Medication overuse in the context of headache seems a very simple concept: the patient has frequent headache, uses some form of acute-attack medicine on many of the affected days, and the headache consequently becomes more difficult to control. The International Headache Society has provided guidelines to formalize this definition, giving rise to the term medication-overuse headache (MOH). Overuse of acute-attack medication is a significant problem in itself, but is MOH a distinct biological entity, or is medication overuse an elaborate trigger to the underlying biology of headache?

Medication overuse applies mainly to medicines such as acetaminophen (paracetamol), opioids, caffeine, ergotamine and triptans. Nonsteroidal anti-inflammatory drugs (NSAIDs) are often included, although aspirin is seldom cited. MOH is usually discussed in the context of frequent headache. The term chronic daily headache (CDH) is applied to patients with 15 or more headache days per month for more than 3 months, regardless of the headache type. MOH is often cited as a form of secondary CDH—that is, CDH caused by medication overuse.

Headache induced by analgesics and acute specific primary headache treatments seems to occur predominantly in patients with a personal or family history of migraine

Studies in several populations have converged on one clinical message: headache induced by analgesics and acute specific primary headache treatments seems to occur predominantly in patients with a personal or family history of migraine. For example, in a group of patients attending a rheumatology clinic and being treated with regular analgesics, 10% had CDH, and each had a personal or family history of migraine, or both (Bahra A et al. [2003] Headache 43: 179–190). Similarly, in a cohort of patients with bowel motility problems treated with daily opioids, only those with migraine developed CDH (Wilkinson SM et al. [2001] Headache 41: 303–309).

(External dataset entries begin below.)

(** Change what sits at [p], given what sits there now ([None]: nothing);
    the directories above [p] must exist. *)
Fixpoint alter (f : option node -> exn + option node) (p : path)
    (cur : option node) : exn + option node :=
  match p with
  | [] => f cur
  | x :: p' =>
      match cur with
      | None => inl FileNotFoundError
      | Some (File _) => inl NotADirectoryError
      | Some (Dir es) =>
          match alter f p' (find_entry x es) with
          | inl e => inl e
          | inr r => inr (Some (Dir (set_entry x r es)))
          end
      end
  end.

Definition alter_root (f : option node -> exn + option node) (p : path)
    (root : node) : exn + node :=
  match alter f p (Some root) with
  | inl e => inl e
  | inr (Some root') => inr root'
  | inr None => inl PermissionError       (* the root cannot be removed *)
  end.

(** [os.makedirs(p, exist_ok=...)] *)
Fixpoint makedirs_at (exist_ok : bool) (p : path) (cur : option node) : exn + node :=
  match p with
  | [] =>
      match cur with
      | None => inr (Dir [])
      | Some (Dir es) => if exist_ok then inr (Dir es) else inl FileExistsError
      | Some (File _) => inl FileExistsError
      end
  | x :: p' =>
      match cur with
      | None =>
          match makedirs_at exist_ok p' None with
          | inl e => inl e
          | inr c => inr (Dir [(x, c)])
          end
      | Some (File _) => inl NotADirectoryError
      | Some (Dir es) =>
          match makedirs_at exist_ok p' (find_entry x es) with
          | inl e => inl e
          | inr c => inr (Dir (put_entry x c es))
          end
      end
  end.
(** ** Rate-limited execution *)

Lemma create_lookup_None (networkIds : list Z) (networkId : Z) :
  RateLimiterManager.create networkIds !! networkId = None ↔ networkId ∉ networkIds.
Proof.
  unfold RateLimiterManager.create.
  enough (G : ∀ m : gmap Z RateLimiterManager.RateLimiter,
             foldl (λ limiters id,
                      <[id := RateLimiterManager.mkRateLimiter
                                (default DEFAULT_RATE_LIMIT (NETWORK_RATE_LIMITS id))
                                "second" true]> limiters) m networkIds !! networkId = None
             ↔ m !! networkId = None ∧ networkId ∉ networkIds).
  { rewrite G, lookup_empty. tauto. }
  induction networkIds as [| id ids IH]; intros m; cbn [foldl].
  - rewrite elem_of_nil. tauto.
  - rewrite IH, not_elem_of_cons, lookup_insert_None. intuition congruence.
Qed.

Lemma execute_timeouts {A} (limiters : gmap Z RateLimiterManager.RateLimiter)
    (networkId : Z) (limiter : RateLimiterManager.RateLimiter) (request : M A)
    (operationName : string) (n : nat) :
  limiters !! networkId = Some limiter →
  ∀ (script : list RateLimiterManager.Acquisition) (w : World),
    RateLimiterManager.execute limiters networkId request operationName
      (repeat RateLimiterManager.TimedOut n ++ script) w
    = RateLimiterManager.execute limiters networkId request operationName script
        (afterTimeouts n w).
Proof.
  intros Hl. induction n as [| n IH]; intros script w; [reflexivity |].
  cbn [repeat app afterTimeouts]. rewrite <- IH.
  cbn [RateLimiterManager.execute]. rewrite Hl. reflexivity.
Qed.
(** Past its two early returns, the list shows the array after the
    [unshift], each entry marked as selected when it is the saved model. *)
Lemma populateModelList_listed (models : list string)
  (cachedError : option string) (provider currentModel filter : string) :
  knownProvider provider ->
  let view :=
    SettingsTab.populateModelList models cachedError provider currentModel
      false filter in
  SettingsTab.listedModels view
  = SettingsTab.visibleModels models currentModel filter
  /\ forall entries model selected,
       view = SettingsTab.ViewModels entries ->
       In (model, selected) entries ->
       (selected = true <-> model = currentModel).
Proof.
  intros Hknown. cbv zeta. unfold SettingsTab.populateModelList.
  assert (Hprovider : String.eqb provider "openai"
                      || String.eqb provider "anthropic"
                      || String.eqb provider "google" = true)
    by (destruct Hknown as [->|[->| ->]]; reflexivity).
  rewrite Hprovider. cbn [negb].
  destruct (SettingsTab.visibleModels models currentModel filter)
    as [|model0 others].
  - split.
    + destruct cachedError as [[|c error]|]; [| reflexivity |];
        destruct (negb (isEmpty filter)); reflexivity.
    + intros entries model selected Hview.
      destruct cachedError as [[|c error]|];
        try destruct (negb (isEmpty filter)); discriminate Hview.
  - split.
    + cbn [SettingsTab.listedModels]. rewrite map_map. cbn [fst].
      apply map_id.
    + intros entries model selected [= <-] Hin.
      change (In (model, selected)
                (map (fun model => (model, String.eqb model currentModel))
                   (model0 :: others))) in Hin.
      apply in_map_iff in Hin as (m & [= <- <-] & _).
      apply String.eqb_eq.
Qed.

(** X23.  While the models load, [populateModelList] shows the loading
    line only, and for a provider outside the three it leaves the list
    empty.  Otherwise the models listed are exactly those that match the
    filter, letter case aside, among the models the model service hands
    over and the saved model when one is set: a saved model that the
    service does not list is still offered, but only while it matches the
    filter.  The entry marked as selected is the saved model, and when the
    service lists no model twice, neither does the list. *)
Theorem X23_model_list_shows_the_matching_models :
  forall (models : list string) (cachedError : option string)
         (provider currentModel filter : string),
    SettingsTab.populateModelList models cachedError provider currentModel
      true filter
    = SettingsTab.ViewText "Loading models..."
    /\ (~ knownProvider provider ->
        SettingsTab.populateModelList models cachedError provider currentModel
          false filter
        = SettingsTab.ViewNothing)
    /\ (knownProvider provider ->
        let view :=
          SettingsTab.populateModelList models cachedError provider
            currentModel false filter in
        (forall m,
            In m (SettingsTab.listedModels view)
            <-> SettingsTab.matchesFilter filter m = true
                /\ (In m models \/ (m = currentModel /\ currentModel <> "")))
        /\ (forall entries model selected,
              view = SettingsTab.ViewModels entries ->
              In (model, selected) entries ->
              (selected = true <-> model = currentModel))
        /\ (NoDup models -> NoDup (SettingsTab.listedModels view))).
Proof.
  intros models cachedError provider currentModel filter.
  split; [reflexivity|]. split.
  - intros Hunknown. unfold SettingsTab.populateModelList.
    destruct (String.eqb_spec provider "openai") as [E|_];
      [elim Hunknown; now left|].
    destruct (String.eqb_spec provider "anthropic") as [E|_];
      [elim Hunknown; now right; left|].
    destruct (String.eqb_spec provider "google") as [E|_];
      [elim Hunknown; now right; right|].
    reflexivity.
  - intros Hknown. cbv zeta.
    destruct (populateModelList_listed models cachedError provider
                currentModel filter Hknown) as [Hlisted Hselected].
    cbv zeta in Hlisted, Hselected. rewrite Hlisted.
    split; [|split].
    + intros m. apply visibleModels_In.
    + exact Hselected.
    + apply visibleModels_NoDup.
Qed.
Lemma returning_kw_d : kw !! "d" = (fun v => Z.max v 1) <$> head_dim.
Proof.
  destruct head_dim as [v|].
  - apply window_dims_lengths_dim.
  - apply window_dims_lengths_dim_None.
Qed.

Lemma returning_kw_axis (i : nat) :
  (i < n)%nat ->
  kw !! axis "g" i = (fun v => Z.max v 1) <$> mjoin (tg !! i)
  /\ kw !! axis "p" i = (fun v => Z.max v 1) <$> mjoin (tp !! i).
Proof.
  intros Hi. apply window_dims_lengths_axis; lia.
Qed.

Lemma returning_kw_nonzero (k : string) (v : Z) : kw !! k = Some v -> v <> 0.
Proof.
  intros Hk. pose proof (window_dims_lengths_positive n num_heads head_dim
                           grid_size patch_size k v Hk) as Hpos.
  simpl in Hpos. lia.
Qed.

Lemma returning_heads_hinted : is_Some (kw !! "h") \/ is_Some (kw !! "d").
Proof.
  rewrite returning_kw_h, returning_kw_d.
  destruct num_heads, head_dim; simpl; eauto.
  destruct Hheads; congruence.
Qed.

Lemma returning_axis_hinted (i : nat) :
  (i < n)%nat -> is_Some (kw !! axis "g" i) \/ is_Some (kw !! axis "p" i).
Proof.
  intros Hi. destruct (returning_kw_axis i Hi) as [-> ->].
  destruct (Haxes i Hi) as [[v ->] | [v ->]]; simpl; eauto.
Qed.

Lemma returning_same_names (d : string) : d ∈ concat L <-> d ∈ concat R.
Proof. rewrite (Matricize_names_Permutation n). reflexivity. Qed.

Lemma returning_NoDup_left : NoDup (concat L).
Proof.
  rewrite (Matricize_names_Permutation n). apply Matricize_names_NoDup.
Qed.

Lemma returning_split :
  Str.split_arrow (Str.of_string (Matricize_equation n)) = [sl; sr].
Proof.
  change (Matricize_equation n)
    with (left_equation n +:+ " -> " +:+ Matricize_right n).
  apply equation_split.
  - apply all_chars_left_equation; [apply plain_no_dash | reflexivity..].
  - apply all_chars_Matricize_right; [apply plain_no_dash | reflexivity..].
Qed.

Lemma returning_forward_layer :
  Rearrange_init (Matricize_equation n) kw
  = Ok {| re_left := L; re_right := R; re_lengths := kw |}.
Proof.
  apply (Rearrange_init_intro _ _ sl sr).
  - exact returning_split.
  - apply parses_left_equation.
  - apply parses_Matricize_right, Hn.
  - exact returning_NoDup_left.
  - apply Matricize_names_NoDup.
  - exact returning_same_names.
  - intros k v Hk.
    assert (Hin : k ∈ concat R).
    { apply Matricize_names_right.
      apply window_dims_lengths_Some in Hk
        as [[-> _] | [[-> _] | [(i & w & Hi & -> & _) | (i & w & Hi & -> & _)]]]; auto.
      - right. right. right. left. exists i. split; [| reflexivity].
        apply lookup_lt_Some in Hi. lia.
      - right. right. right. right. exists i. split; [| reflexivity].
        apply lookup_lt_Some in Hi. lia. }
    split; [exact (Matricize_names_identifiers n k Hin) |].
    apply returning_same_names, Hin.
  - repeat apply Forall_cons_2.
    + apply unknown_axes_length.
    + apply unknown_axes_pair, returning_heads_hinted.
    + apply Forall_forall. intros g Hgin. apply list_elem_of_fmap in Hgin as (i & -> & Hi).
      apply elem_of_seq in Hi. apply unknown_axes_pair, returning_axis_hinted. lia.
Qed.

Pharmacologically, opioids, triptans and ergotamine are all receptor agonists, and, interestingly, the periaqueductal gray (PAG) is a potential site of action for each of these treatments. It is possible to speculate that an agonist action of each of these medicines, as well as of acetaminophen, specifically affecting the PAG, underlies the development of MOH. By contrast, NSAIDs are receptor antagonists, and on their own seem to be weak inducers of headache.

The International Classification of Headache Disorders currently recommends upper usage limits of 10 days for ergotamine, triptans, combined analgesics and opioids, and 15 days for simple analgesics, although it is emphasized that this conclusion is not evidence-driven. A simple approach would be to accept that 10 days' use per month of acute-attack medicine of any sort is excessive. If there is an upward trend in medication usage, intervention, such as treatment with a preventive medicine, is essential; if medication use is stable, the physician can work with the patient using effective acute-attack treatment strategies to try and contain the worsening headache problem.

The available evidence is compatible with a thesis that MOH is an expression of alteration of the underlying headache biology by the frequent use of acute-attack medicines. The approach of recording medication overuse as a complicating factor, along with other information about the patient's headache, frees one from the unwieldy position of diagnosing—in effect—'probable MOH' until the patient responds to medication withdrawal.

So in clinical practice, what do I tell my patients? A patient frequently using analgesics (whether simple or compound), triptans or ergotamine needs to reduce their intake, and might need preventive management strategies for their headache. It remains clear that medication overuse is unhelpful in terms of impending improvement of headache, and the implications for management are the same regardless of whether we define MOH as a separate entity.